繊維強化複合材料の正式な定義は、ファイバアレイ(繊維配列)と高分子マトリックスから成るポリマー複合材料です。 繊維は主に複合材料の強度および剛性を高めるために使用され、高分子マトリックスは繊維同士をつなぎ合わせて損傷を防ぎ、耐食・耐熱性を高めるために使用されます。強化繊維複合材料は、使用する高分子マトリックスに従って熱硬化性または熱可塑性となります。その機械特性から、エポキシ、ポリウレタン(PU)などの熱硬化性材料の利用が一般的でした。 しかし、近年では、環境基準への適合や生産所要期間の短縮が求められているため、熱硬化性材料に代わってポリプロピレン(PP)やポリアミド(PA)に代表される軽量かつ高性能な熱可塑性複合材料が広く用いられつつあります。熱硬化性・熱可塑性を問わず、繊維強化複合材料を用いる場合はまずSMC、BMC、GMT、プリプレグ等の複合材料の平板が作られ、その後製品の形状に合わせて圧縮されます。
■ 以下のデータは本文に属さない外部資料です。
Fixpoint digits_value (s : string) (acc : N) : option N :=
  match s with
  | EmptyString => Some acc
  | String c s' =>
      match digit_of c with
      | None => None
      | Some d => digits_value s' (10 * acc + d)%N
      end
  end.

(** The builtin [float] on plain decimal numerals: optional blanks, an
    optional sign, digits with at most one decimal point.  Python accepts
    more (exponents, [inf], [nan]); those texts have no rational value and
    are rejected here. *)
Definition py_float (text : string) : option Qc :=
  let s := PyStr.strip text in
  let '(neg, body) :=
    match s with
    | String "-" r => (true, r)
    | String "+" r => (false, r)
    | _ => (false, s)
    end in
  let signed := fun v : Qc => if (neg : bool) then - v else v in
  match PyStr.split "." body with
  | [ip] =>
      if bool_decide (ip = EmptyString) then None
      else n ← digits_value ip 0; Some (signed (Qc_of_Z (Z.of_N n)))
  | [ip; fp] =>
      if bool_decide (ip = EmptyString) && bool_decide (fp = EmptyString) then None
      else
        n ← digits_value ip 0;
        m ← digits_value fp 0;
        Some (signed (Qc_of_Z (Z.of_N n)
                      + Qc_of_Z (Z.of_N m) / Qc_of_Z (10 ^ Z.of_nat (String.length fp))))
  | _ => None
  end.

(** The helpers above as an implementation of the imports, for a platform
    flag, minimum node size and precision. *)
Definition externals (msw : bool) (min_w min_h : Qc) (prec : Z) : Externals :=
  mkExternals py_float clamp_rect_pos clamp_rect_size get_bounding_rect no_rzeros
              msw min_w min_h prec (fun _ _ _ => true).

End SpecModel.

(** ** Notions used to state the properties *)

(** The rational [n/d], for writing decimal constants. *)
Definition dec (n : Z) (d : positive) : Qc := Q2Qc (n # d).

(** The state of a form after a validation badge is set or hidden. *)
Definition badge_set (c : ctrl) (b : option message) (f : EditPanelForm) : EditPanelForm :=
  set_badges (fun c' => if decide (c' = c) then b else badges f c') f.

(** The state of a form after more effects are recorded. *)
Definition add_effects (es : list effect) (f : EditPanelForm) : EditPanelForm :=
  mkEditPanelForm (net_index f) (badges f) (_self_changes f) (_selected_idx f)
                  (effects f ++ es).

(** The state of a node form after more effects are recorded. *)
Definition log_effects (es : list effect) (s : NodeForm) : NodeForm :=
  set_nf_base (add_effects es (nf_base s)) s.

(** The state of a node form after its flag is assigned. *)
Definition with_flag (b : bool) (s : NodeForm) : NodeForm :=
  set_nf_base (set_self_changes b (nf_base s)) s.

(** The state of a node form after a validation badge is set or hidden. *)
Definition with_badge (c : ctrl) (b : option message) (s : NodeForm) : NodeForm :=
  set_nf_base (badge_set c b (nf_base s)) s.

(** The effects of the proportional resize of the selected nodes about the
    origin of the bounding rectangle [br], for a network [net]. *)
Definition resize_effects (net : Z) (br : Rect) (ratio : Vec) (nodes : list Node)
  : list effect :=
  [Controller start_group]
  ++ concat ((fun n =>
       [Controller (move_node net (index n)
          (vadd (position br) (elem_mul (vsub (node_position n) (position br)) ratio)));
        Controller (set_node_size net (index n) (elem_mul (node_size n) ratio))])
       <$> nodes)
  ++ [Controller end_group].

(** [s'] comes after [s] with the flag kept: the trace of [s'] extends that
    of [s] and the flag is the same. *)
Definition logged {S : Type} `{F : Form S} (s s' : S) : Prop :=
  exists new, effects (base s') = effects (base s) ++ new /\
              _self_changes (base s') = _self_changes (base s).

(** [s'] comes after [s] without a mutation: as [logged], and the extension
    of the trace has no mutation. *)
Definition calm {S : Type} `{F : Form S} (s s' : S) : Prop :=
  exists new, effects (base s') = effects (base s) ++ new /\
              _self_changes (base s') = _self_changes (base s) /\
              mutated new = false.

(** [s'] comes after [s] with the flag in order: the trace of [s'] extends
    that of [s], a flag that was set is still set, and the flag is set when
    the extension has a mutation. *)
Definition flagged {S : Type} `{F : Form S} (s s' : S) : Prop :=
  exists new, effects (base s') = effects (base s) ++ new /\
              (_self_changes (base s) = true -> _self_changes (base s') = true) /\
              (mutated new = true -> _self_changes (base s') = true).

(** Computations all of whose steps are of one of these kinds. *)
Definition logging {S A : Type} `{F : Form S} (c : M S A) : Prop :=
  forall s, logged s (exec c s).
Definition quiet {S A : Type} `{F : Form S} (c : M S A) : Prop :=
  forall s, calm s (exec c s).
Definition careful {S A : Type} `{F : Form S} (c : M S A) : Prop :=
  forall s, flagged s (exec c s).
圧縮成形は高圧法による大量生産向きの製造方法で、なかでも高強度繊維強化複合材料を用いた非定型の製品の生産に適しており、バンパー、エンジンカバー、スポイラーその他の複雑で小さな自動車パーツの製造にも利用されています。 圧縮成形工程は、まず予熱した材料をキャビティに乗せ、それを金型の芯で圧縮して変形させてキャビティ全体に広げるところから始まります。 高圧力での圧縮は、材料が製品の形状に合わせて凝固するまで続け、凝固したのち金型を開いて製品を取り出します。 圧縮成形を利用すると、樹脂トランスファー成形または射出成形と比べてより大型の複雑な製品を低コストで生産することができます。 そのため圧縮成形は高価格の材料にも適しており、製品の圧力分布がより均一的であるという利点もあります。 しかし、圧縮成形ではバリの制御が難しく製造時の安定性に欠けるのも事実です。 そのため、すべての製品にとって圧縮成形が最良の方法というわけではありません。 品質規格に加えて、プロセス条件についてもいくつか注意が必要です: 1)必要とされる材料の量 2)適切な加熱または冷却 3)必要とされる圧縮力 4)圧縮時間。 材料の量が多すぎると圧縮が難しくなり、バリの問題を深刻化させますし、材料の量が少なすぎると製品に瑕疵や反り変形が発生します。 加熱または冷却を誤ると、成形サイクルが長くなり、圧縮力は小さく圧縮時間は短くなるため、製品の正しい寸法が取れなくなます。
Moldex3D Compression Molding(Moldex3D 圧縮成形)ソリューションは自動的に圧縮エリアを生成し、Process Wizard(プロセスウィザード)を通して圧縮条件設定を完了できます(Fig.1、Fig.2)。 また、Fig.3に示す通り、圧縮成形モジュールの3D解析と可視化技術を使うと、実際には確認することの難しい実験でも完全な解析結果を得ることができます。 さらには、Moldex3D圧縮成形モジュールは圧縮力応答、温度、圧縮分布の結果も導くことができます(Fig. 4、Fig. 5)。これにより、強化繊維複合材料を使った製品のプロセスパラメーターのさらなる最適化が可能です。